Authors: G Romey, B Attali, C Chouabe, I Abitbol, E Guillemare, J Barhanin, M Lazdunski
Journal, date & volume: J. Biol. Chem., 1997 Jul 4 , 272, 16713-6
PubMed link: http://www.ncbi.nlm.nih.gov/pubmed/9201970
Abstract
The very slowly activating delayed rectifier K+ channel IKs is essential for controlling the repolarization phase of cardiac action potentials and K+ homeostasis in the inner ear. The IKs channel is formed via the assembly of two transmembrane proteins, KvLQT1 and MinK. Mutations in KvLQT1 are associated with a long QT syndrome that causes syncope and sudden death and also with deafness.
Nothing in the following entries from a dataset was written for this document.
Lemma inv_damage store procs owner lg key :
  inv store procs owner lg → is_Some (store !! key) →
  inv (<[key := VGarbage]> store) procs owner lg.
Proof.
  intros [I1 I2 I3 I4 I5 I6 I7] Hs.
  assert (Hdom : ∀ k, is_Some (store !! k) → is_Some ((<[key := VGarbage]> store : Store) !! k)).
  { intros k Hk. destruct (decide (k = key)) as [->|]; [rewrite lookup_insert_eq; eauto|].
    by rewrite lookup_insert_ne. }
  split; [| |done| |done..].
  - intros g h E. destruct (I1 _ _ E) as (k & Hk & Hp). eauto.
  - intros g k c Hk Hd. destruct (decide (k = key)) as [->|]; [by rewrite lookup_insert_eq in Hd|].
    rewrite lookup_insert_ne in Hd by done. eauto.
  - intros g g' h' k E Hle Hk. apply Hdom. eauto.
Qed.

(** a call of an acquiring process *)
Lemma inv_acquire_call store procs owner lg h r p store' p' :
  inv store procs owner lg → procs !! h = Some (MkProcess (Acquiring p) r) →
  call procs store p store' p' →
  Inv (store', <[h := MkProcess (Acquiring p') r]> procs).
Proof.
  intros Hinv Hh Hcall. pose proof (inv_phases _ _ _ _ Hinv _ _ Hh) as Hok. cbn in Hok.
  assert (Hsame : acquires h (worldOf procs owner lg h) p' → store' = store →
    Inv (store', <[h := MkProcess (Acquiring p') r]> procs)).
  { intros Ha ->. exists owner, lg. eapply inv_update; [done..|].
    change (acquires h (worldOf (<[h := MkProcess (Acquiring p') r]> procs) owner lg h) p').
    eapply acquires_mono; [|exact Ha]. split_and!; [done| |done].
    intros d. by eapply gone_update. }
  assert (Hput : ∀ key g c, continuationClaimKey run susp g = Ok key → store !! key = None →
    holder c = h → (g = 1 ∨ ∃ d, lg (g - 1) d ∧ gone procs d) →
    (∀ W', extends (worldOf procs owner lg h) W' → own W' g → acquires h W' p') →
    Inv (<[key := VClaim c]> store, <[h := MkProcess (Acquiring p') r]> procs)).
  { intros key g c Hk Hn Hc Hg Ha. eexists _, _. eapply inv_update; [|done|done|done|].
    { by eapply inv_put. }
    change (acquires h (worldOf (<[h := MkProcess (Acquiring p') r]> procs) (<[g := h]> owner)
      (λ g' h', lg g' h' ∨ g' = g ∧ h' = h) h) p').
    apply Ha; [|cbn; by rewrite lookup_insert_eq]. split_and!; cbn; [by left|..].
    - intros d. by eapply gone_update.
    - intros g' E. destruct (decide (g' = g)) as [->|]; by rewrite ?lookup_insert_eq, ?lookup_insert_ne. }
  destruct Hcall; cbn [acquires] in Hok; try done; try (by apply Hsame; [apply Hok|done]).
  - apply Hsame; [|done]. apply Hok; [done|]. intros v g c [= <-] Hk Hd. cbn.
    pose proof (inv_readable _ _ _ _ Hinv _ _ _ Hk Hd) as Ho. split; [by eapply inv_logged|].
    by intros <-.
  - destruct Hok as (g & c & Hk & -> & Hc & Hg & Ha). eapply Hput; [done..|]. intros W' HW Ho.
    by apply Ha.
  - destruct Hok as (g & c & Hk & -> & Hc & Hg & Ha). by apply Hsame; [apply Ha|].
  - destruct Hok as (g & c & Hk & -> & Hc & Hg & Ha). by apply Hsame; [apply Ha|].
  - destruct Hok as (g & c & Hk & -> & Hc & Hg & Ha). eapply Hput; [done..|]. intros W' HW Ho.
    by apply Ha.
  - apply Hsame; [|done]. apply Hok; [done|]. intros [= ->]. cbn. auto.
Qed.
Here, we show a new mode of association between ion channel forming subunits in that the cytoplasmic C-terminal end of MinK interacts directly with the pore region of KvLQT1. This interaction reduces KvLQT1 channel conductance from 7.6 to 0.58 picosiemens. However, because MinK also reveals a large number of previously silent KvLQT1 channels (x 60), the overall effect is a large increase (x 4) in the macroscopic K+ current. Conformational changes associated with the KvLQT1/MinK association create very slow and complex activation kinetics without much alteration in the deactivation process. Changes induced by MinK have an essential regulatory role in the development of this K+ channel activity upon repetitive electrical stimulation with a particular interest in tachycardia.